一方、マルタは「ただひとつの大切なもの」であるイエスのことばを、この時以来、生涯大切にして生きたことでしょう。み言葉の聞き方も多様です。聞く時間も異なり、聞く態度も違うかもしれません。み言葉を聴くことは大事ですが、さらに大事な一つのことは「聞いたみことばに生きる」ことです。それぞれの置かれた生活の座において、み言葉に生きていくことです。イエス様のように隣人への愛にあなたらしく生きてゆくことです。
17世紀のフランスのカルメル会の修道士であったローレンスは、生涯、台所で炊事係として働きました。一日中、忙しい立ち仕事の連続、台所で野菜を刻み、パンを焼くなかで、彼は他の修道士たちよりもイエス様との交わりを深め、敬虔さを身につけていきました。彼は後にブラザー・ローレンスと呼ばれ尊敬されるようになりました。彼は「1日を通して主のご臨在と共に過ごすためには、いつも主と話をすることが必要である」と語っています。修道士たちの健康を願い、野菜を包丁で刻むときも、パン粉をこねるときも、オーブンで焼く時も、すべてがイエス様と語り合いながら過ごす祈りの時でした。主イエスのみこころは「み言葉に聞き入る」ことですが、それは「神の国ために実を結ぶこと」を目的としています。隣人を愛するという実を結ぶためです。
「わたしのことばがあなたがたにとどまるなら・・あなた方が多くの実を結び、私の弟子となることによって、父は栄光をお受けになるのです」(ヨハネ15:7-8)。

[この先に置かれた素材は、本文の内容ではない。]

Lemma WriteUint64_hash n : is_u64 n -> is_hash (WriteUint64 n).
Proof.
  intros. split; [unfold WriteUint64; by rewrite length_app, length_put_be|].
  apply bytes_ok_app. split; [apply zeros_ok|apply put_be_ok].
Qed.

Lemma WriteAddress_hash a : is_address a -> is_hash (WriteAddress a).
Proof.
  intros [Hl Ha]. unfold WriteAddress. split; [by rewrite length_app, Hl|].
  apply bytes_ok_app. split; [apply zeros_ok|done].
Qed.

Lemma blen_hash h : is_hash h -> blen h = 32.
Proof. intros [H _]. unfold blen. by rewrite H. Qed.

(** The payload of every update but the ignored one is one or two words. *)
Lemma abi_bytes_one w : is_hash w -> abi_bytes w = WriteUint64 32 ++ WriteUint64 32 ++ w.
Proof. intros H. unfold abi_bytes. by rewrite blen_hash. Qed.

Lemma abi_bytes_two v w : is_hash v -> is_hash w ->
  abi_bytes (v ++ w) = WriteUint64 32 ++ WriteUint64 64 ++ v ++ w.
Proof. intros H1 H2. unfold abi_bytes. rewrite blen_app. by rewrite !blen_hash. Qed.

(** One case of the switch: header, one word, end of the data. *)
Lemma one_word_case {A} (rd : bytes -> res (A * bytes)) (wr : A -> bytes) (wf : A -> Prop) msg data a :
  (forall r x r', bytes_ok r -> rd r = Ok (x, r') <-> r = wr x ++ r' /\ wf x) ->
  (forall x, wf x -> is_hash (wr x)) -> bytes_ok data ->
  (r ← read_header 32 data; '(x, r) ← read_field msg rd r; _ ← read_end r; Ok x) = Ok a <->
  data = abi_bytes (wr a) /\ wf a.
Proof.
  intros Hrd Hwr Hd. split.
  - intros H. apply res_bind_ok in H as (r & Hh & H).
    apply read_header_ok in Hh; [|done|ulia]. subst data.
    do 2 (apply bytes_ok_app in Hd as [_ Hd]).
    apply res_bind_ok in H as ([x r1] & Hf & H). unfold read_field in Hf. apply map_err_ok in Hf.
    apply res_bind_ok in H as (u & He & H). apply read_end_ok in He. subst r1. injection H as <-.
    apply Hrd in Hf as [-> Hx]; [|done]. rewrite app_nil_r, abi_bytes_one by auto. done.
  - intros [-> Ha]. apply res_bind_ok. exists (wr a ++ []). split.
    + rewrite app_nil_r. apply read_header_ok; [done|ulia|by rewrite abi_bytes_one by auto].
    + assert (Hw : bytes_ok (wr a ++ [])) by (rewrite app_nil_r; apply Hwr; done).
      unfold read_field. rewrite (proj2 (Hrd (wr a ++ []) a [] Hw)) by done. done.
Qed.

Lemma ReadAddress_iff r a r' : bytes_ok r -> ReadAddress r = Ok (a, r') <-> r = WriteAddress a ++ r' /\ is_address a.
Proof.
  intros Hr. split; [intros H; by apply ReadAddress_inv in H as (-> & ? & _)|].
  intros [-> Ha]. by apply ReadAddress_write.
Qed.

Lemma ReadUint64_iff r n r' : bytes_ok r -> ReadUint64 r = Ok (n, r') <-> r = WriteUint64 n ++ r' /\ is_u64 n.
Proof.
  intros Hr. split; [intros H; by apply ReadUint64_inv in H as (-> & ? & _)|].
  intros [-> Hn]. by apply ReadUint64_write.
Qed.

Lemma ReadEthBytes32_iff r h r' : bytes_ok r -> ReadEthBytes32 r = Ok (h, r') <-> r = WriteEthBytes32 h ++ r' /\ is_hash h.
Proof.
  intros Hr. split; [intros H; by apply ReadEthBytes32_inv in H as (-> & ? & _)|].
  intros [-> Hn]. by apply ReadEthBytes32_write.
Qed.

(** The field an encoding with a given payload asks to change. *)
Lemma case_map {A} (f : A -> SystemConfig) data rd msg c' :
  (r ← read_header 32 data; '(x, r) ← read_field msg rd r; _ ← read_end r; Ok (f x)) = Ok c' <->
  exists a : A, (r ← read_header 32 data; '(x, r) ← read_field msg rd r; _ ← read_end r; Ok x) = Ok a /\ c' = f a.
Proof.
  destruct (read_header 32 data) as [r|]; cbn [mbind res_bind]; [|naive_solver].
  destruct (read_field msg rd r) as [[x r1]|]; cbn [mbind res_bind]; [|naive_solver].
  destruct (read_end r1); cbn [mbind res_bind]; naive_solver.
Qed.

Lemma two_word_case data c' c :
  bytes_ok data ->
  (r ← read_header 64 data;
   '(o, r) ← read_field "could not read overhead" ReadEthBytes32 r;
   '(s, r) ← read_field "could not read scalar" ReadEthBytes32 r;
   _ ← read_end r; Ok (set_GasConfig o s c)) = Ok c' <->
  exists o s, is_hash o /\ is_hash s /\ data = abi_bytes (WriteEthBytes32 o ++ WriteEthBytes32 s) /\ c' = set_GasConfig o s c.
Proof.
  intros Hd. unfold read_field. split.
  - intros H. apply res_bind_ok in H as (r & Hh & H). apply read_header_ok in Hh; [|done|ulia]. subst data.
    do 2 (apply bytes_ok_app in Hd as [_ Hd]).
    apply res_bind_ok in H as ([o r1] & Ho & H). apply map_err_ok, ReadEthBytes32_inv in Ho as (-> & Ho & Hd1); [|done].
    apply res_bind_ok in H as ([s r2] & Hs & H). apply map_err_ok, ReadEthBytes32_inv in Hs as (-> & Hs & Hd2); [|done].
    apply res_bind_ok in H as (u & He & H). apply read_end_ok in He. subst r2. injection H as <-.
    exists o, s. rewrite abi_bytes_two, app_nil_r by done. done.
  - intros (o & s & Ho & Hs & -> & ->). rewrite abi_bytes_two in * by done.
    rewrite (proj2 (read_header_ok 64 _ (WriteEthBytes32 o ++ WriteEthBytes32 s) Hd ltac:(ulia))) by done.
    cbn [mbind res_bind]. rewrite ReadEthBytes32_write by done. cbn [map_err mbind res_bind].
    rewrite <- (app_nil_r (WriteEthBytes32 s)), ReadEthBytes32_write by done. done.
Qed.

Lemma espresso_case data c' c :
  bytes_ok data ->
  (r ← read_header 32 data;
   '(w, r) ← read_field "could not read espresso" ReadEthBytes32 r;
   _ ← read_end r; b ← espresso_value w; Ok (set_Espresso b c)) = Ok c' <->
  exists b, data = abi_bytes (WriteBool b) /\ c' = set_Espresso b c.
Proof.
  intros Hd.
  assert (Hc : forall b, (r ← read_header 32 data;
     '(w, r) ← read_field "could not read espresso" ReadEthBytes32 r;
     _ ← read_end r; espresso_value w) = Ok b <-> data = abi_bytes (WriteBool b)).
  { intros b. trans (exists w, (r ← read_header 32 data;
     '(w, r) ← read_field "could not read espresso" ReadEthBytes32 r; _ ← read_end r; Ok w) = Ok w /\ espresso_value w = Ok b).
    - destruct (read_header 32 data) as [r|]; cbn [mbind res_bind]; [|naive_solver].
      destruct (read_field _ _ r) as [[x r1]|]; cbn [mbind res_bind]; [|naive_solver].
      destruct (read_end r1); cbn [mbind res_bind]; naive_solver.
    - split.
      + intros (w & Hw & Hv). apply (one_word_case _ WriteEthBytes32 is_hash) in Hw as [-> Hh];
          [|apply ReadEthBytes32_iff|done|done].
        by apply espresso_value_ok in Hv as ->.
      + intros ->. exists (WriteBool b). assert (is_hash (WriteBool b)) by (destruct b; apply WriteUint64_hash; ulia).
        split; [|by apply espresso_value_ok].
        apply (one_word_case _ WriteEthBytes32 is_hash); auto using ReadEthBytes32_iff. }
  split.
  - intros H.
    destruct (read_header 32 data) as [r|]; cbn [mbind res_bind] in *; [|done].
    destruct (read_field _ _ r) as [[x r1]|]; cbn [mbind res_bind] in *; [|done].
    destruct (read_end r1); cbn [mbind res_bind] in *; [|done].
    destruct (espresso_value x) as [b|]; cbn [mbind res_bind] in *; [|done]. injection H as <-.
    exists b. split; [by apply Hc|done].
  - intros (b & Hb & ->). apply Hc in Hb.
    destruct (read_header 32 data) as [r|]; cbn [mbind res_bind] in *; [|done].
    destruct (read_field _ _ r) as [[x r1]|]; cbn [mbind res_bind] in *; [|done].
    destruct (read_end r1); cbn [mbind res_bind] in *; [|done]. by rewrite Hb.
Qed.

Lemma topics_case {A} (l : list A) (P : Prop) :
  (forall a b c, l = [a; b; c] -> P) -> ((forall a b c, l <> [a; b; c]) -> P) -> P.
Proof. destruct l as [|a [|b [|c [|]]]]; naive_solver. Qed.

Lemma decodeUpdate_iff c ev c' : bytes_ok (log_Data ev) ->
  decodeUpdate c ev = Ok c' <-> exists u, encodes ev u /\ c' = apply_update u c.
Proof.
  intros Hd. unfold encodes. apply (topics_case (log_Topics ev)).
  2: { intros N. unfold decodeUpdate. split.
       - destruct (log_Topics ev) as [|a [|b [|d [|]]]]; try done. by destruct (N a b d).
       - intros (u & (_ & _ & E) & _). by destruct (N _ _ _ E). }
  intros t0 v ty E. unfold decodeUpdate. rewrite E.
  case_bool_decide as E0; cbn [negb]; [|split; [done|intros (u & (_ & _ & [= -> _ _]) & _); done]].
  case_bool_decide as Ev; cbn [negb]; [|split; [done|intros (u & (_ & _ & [= _ -> _]) & _); done]].
  subst t0 v.
  trans (exists u, ty = update_type u /\ update_wf u /\ log_Data ev = update_data u /\ c' = apply_update u c); cycle 1.
  { split; [intros (u & -> & ? & ? & ?); by exists u|].
    intros (u & (? & ? & [= ->]) & ?). by exists u. }
  case_bool_decide as E1.
  { rewrite case_map. setoid_rewrite (one_word_case ReadAddress WriteAddress is_address);
      [|apply ReadAddress_iff|apply WriteAddress_hash|done].
    subst ty. split; [intros (a & [? ?] & ->); by exists (UpdateBatcher a)|].
    intros (u & Ht & Hw & Hdd & ->). destruct u; try discriminate Ht. eauto. }
  case_bool_decide as E2.
  { rewrite two_word_case by done.
    subst ty. split; [intros (a & s & ? & ? & ? & ->); by exists (UpdateGasConfig a s)|].
    intros (u & Ht & Hw & Hdd & ->). destruct u; try discriminate Ht. cbn in Hw. naive_solver. }
  case_bool_decide as E3.
  { rewrite case_map. setoid_rewrite (one_word_case ReadUint64 WriteUint64 is_u64);
      [|apply ReadUint64_iff|apply WriteUint64_hash|done].
    subst ty. split; [intros (a & [? ?] & ->); by exists (UpdateGasLimit a)|].
    intros (u & Ht & Hw & Hdd & ->). destruct u; try discriminate Ht. eauto. }
  case_bool_decide as E4.
  { subst ty. split; [intros [= <-]; by exists (UpdateUnsafeBlockSigner (log_Data ev))|].
    intros (u & Ht & Hw & Hdd & ->). destruct u; try discriminate Ht. done. }
  case_bool_decide as E5.
  { rewrite espresso_case by done.
    subst ty. split; [intros (b & ? & ->); by exists (UpdateEspresso b)|].
    intros (u & Ht & Hw & Hdd & ->). destruct u; try discriminate Ht. eauto. }
  case_bool_decide as E6.
  { rewrite case_map. setoid_rewrite (one_word_case ReadUint64 WriteUint64 is_u64);
      [|apply ReadUint64_iff|apply WriteUint64_hash|done].
    subst ty. split; [intros (a & [? ?] & ->); by exists (UpdateEspressoL1ConfDepth a)|].
    intros (u & Ht & Hw & Hdd & ->). destruct u; try discriminate Ht. eauto. }
  split; [done|]. intros (u & -> & _). by destruct u.
Qed.

(** ** The receipts of a block *)

Definition config_logs (cfg : Config) (receipts : list Receipt) : list Log :=
  filter (fun log => is_config_update cfg log = true)
    (concat (map rec_Logs (filter (fun r => rec_Status r = ReceiptStatusSuccessful) receipts))).

Definition apply_opt (c : SystemConfig) (ou : option Update) : SystemConfig :=
  match ou with Some u => apply_update u c | None => c end.

Definition reads_as (log : Log) (ou : option Update) : Prop :=
  match ou with Some u => encodes log u | None => forall u, ~ encodes log u end.

Definition is_malformed (ou : option Update) : bool := match ou with Some _ => false | None => true end.

Lemma process_logs_flat cfg logs st : process_logs cfg logs st =
  fold_left (fun st log => match ProcessSystemConfigUpdateLogEvent log (fst st) with
           | (sysCfg, Ok _) => (sysCfg, snd st)
           | (sysCfg, Err e) => (sysCfg, snd st ++ [malformatted e])
           end) (filter (fun log => is_config_update cfg log = true) logs) st.
Proof.
  revert st. induction logs as [|log logs IH]; intros st; [done|].
  cbn [process_logs]. rewrite IH, filter_cons. destruct (is_config_update cfg log); case_decide; done.
Qed.

Lemma process_receipts_flat cfg receipts st : process_receipts cfg receipts st =
  fold_left (fun st log => match ProcessSystemConfigUpdateLogEvent log (fst st) with
           | (sysCfg, Ok _) => (sysCfg, snd st)
           | (sysCfg, Err e) => (sysCfg, snd st ++ [malformatted e])
           end) (config_logs cfg receipts) st.
Proof.
  unfold config_logs. revert st. induction receipts as [|r receipts IH]; intros st; [done|].
  cbn [process_receipts]. rewrite IH, filter_cons.
  destruct (Z.eqb_spec (rec_Status r) ReceiptStatusSuccessful); case_decide; try done.
  cbn [negb map concat]. by rewrite filter_app, fold_left_app, process_logs_flat.
Qed.

Lemma process_logs_reads logs c errs : Forall (fun log => bytes_ok (log_Data log)) logs ->
  exists us errs', Forall2 reads_as logs us /\
    fold_left (fun st log => match ProcessSystemConfigUpdateLogEvent log (fst st) with
           | (sysCfg, Ok _) => (sysCfg, snd st)
           | (sysCfg, Err e) => (sysCfg, snd st ++ [malformatted e])
           end) logs (c, errs) = (fold_left apply_opt us c, errs ++ errs') /\
    length errs' = length (filter is_malformed us).
Proof.
  revert c errs. induction logs as [|log logs IH]; intros c errs Hl.
  { exists [], []. by rewrite app_nil_r. }
  apply Forall_cons_1 in Hl as [Hd Hl]. cbn [fold_left fst snd].
  unfold ProcessSystemConfigUpdateLogEvent at 2. destruct (decodeUpdate c log) as [c1|e] eqn:E.
  - apply decodeUpdate_iff in E as (u & Hu & ->); [|done].
    destruct (IH (apply_update u c) errs Hl) as (us & errs' & H1 & H2 & H3).
    exists (Some u :: us), errs'. split; [by constructor|]. done.
  - destruct (IH c (errs ++ [malformatted e]) Hl) as (us & errs' & H1 & H2 & H3).
    exists (None :: us), (malformatted e :: errs'). split; [constructor; [|done]|].
    + intros u Hu. by rewrite (proj2 (decodeUpdate_iff c log _ Hd) (ex_intro _ u (conj Hu eq_refl))) in E.
    + rewrite H2, <- app_assoc. cbn. split; [done|]. by rewrite H3.
Qed.

(** C5. A system config event is applied exactly when its topics and its data
    are the canonical ABI encoding of an update, and then only the field of
    that update changes; any other event leaves the configuration alone and is
    an error. *)
Theorem config_event_canonical (sysCfg sysCfg' : SystemConfig) (ev : Log)
  (Hdata : bytes_ok (log_Data ev)) :
  (ProcessSystemConfigUpdateLogEvent ev sysCfg = (sysCfg', Ok tt) <->
   exists u, encodes ev u /\ sysCfg' = apply_update u sysCfg) /\
  ((forall u, ~ encodes ev u) ->
   exists e, ProcessSystemConfigUpdateLogEvent ev sysCfg = (sysCfg, Err e)).
Proof.
  unfold ProcessSystemConfigUpdateLogEvent. pose proof (decodeUpdate_iff sysCfg ev) as H.
  destruct (decodeUpdate sysCfg ev) as [c|e]; split; try (by eauto).
  - rewrite <- H by done. naive_solver.
  - intros N. destruct (proj1 (H c Hdata) eq_refl) as (u & Hu & _). by destruct (N u).
  - rewrite <- H by done. naive_solver.
Qed.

マリヤが姉の願いを拒否してそのまま座って聞き入っていたとおもいますか? マルタが料理づくり止めてしまって話を聞き入っていたと想像しますか? そうであれば、その晩の食事は真っ黒おこげだった!ことでしょう。あるいは全員が断食だったことでしょう。私は想像します。その夜は、マルタとマリアが喜びをもって、心を込めて作った最高の食事がイエス様と弟子たちに用意されたと。
まとめましょう。忙しさはこころをつぶしてしまいます。忙しさの中で忘れてしまうのは、みことばを聴くことです。そして、みことばに聞き入る目的は、神の国を信じ、神を愛し隣人を愛するためです。イエス様への愛の表現も、その現れである奉仕も多様です。イエス様はどの奉仕も喜んで受け入れてくださっています。
「こころを尽くし、思いを尽くし、力を尽くし、知性を尽くして、あなたの神である主を愛せよ」(申命6:5)と旧約聖書は命じています。こころ・思い・力・知性を尽くしてとは「あなたの全てを尽くして」という意味が第一義的ですが、同時に、神を愛するという愛のかたちには、多様な方向性、多様な領域、多様な方法が豊かに存在していることをも表していると言えます。
神を愛する愛の最高嶺は「足元にすわってみことばに聴きいる」ことです。これは礼拝の本質です。そして「多様な愛をもって隣人を愛する」ことです。これは福音を宣教する本質です。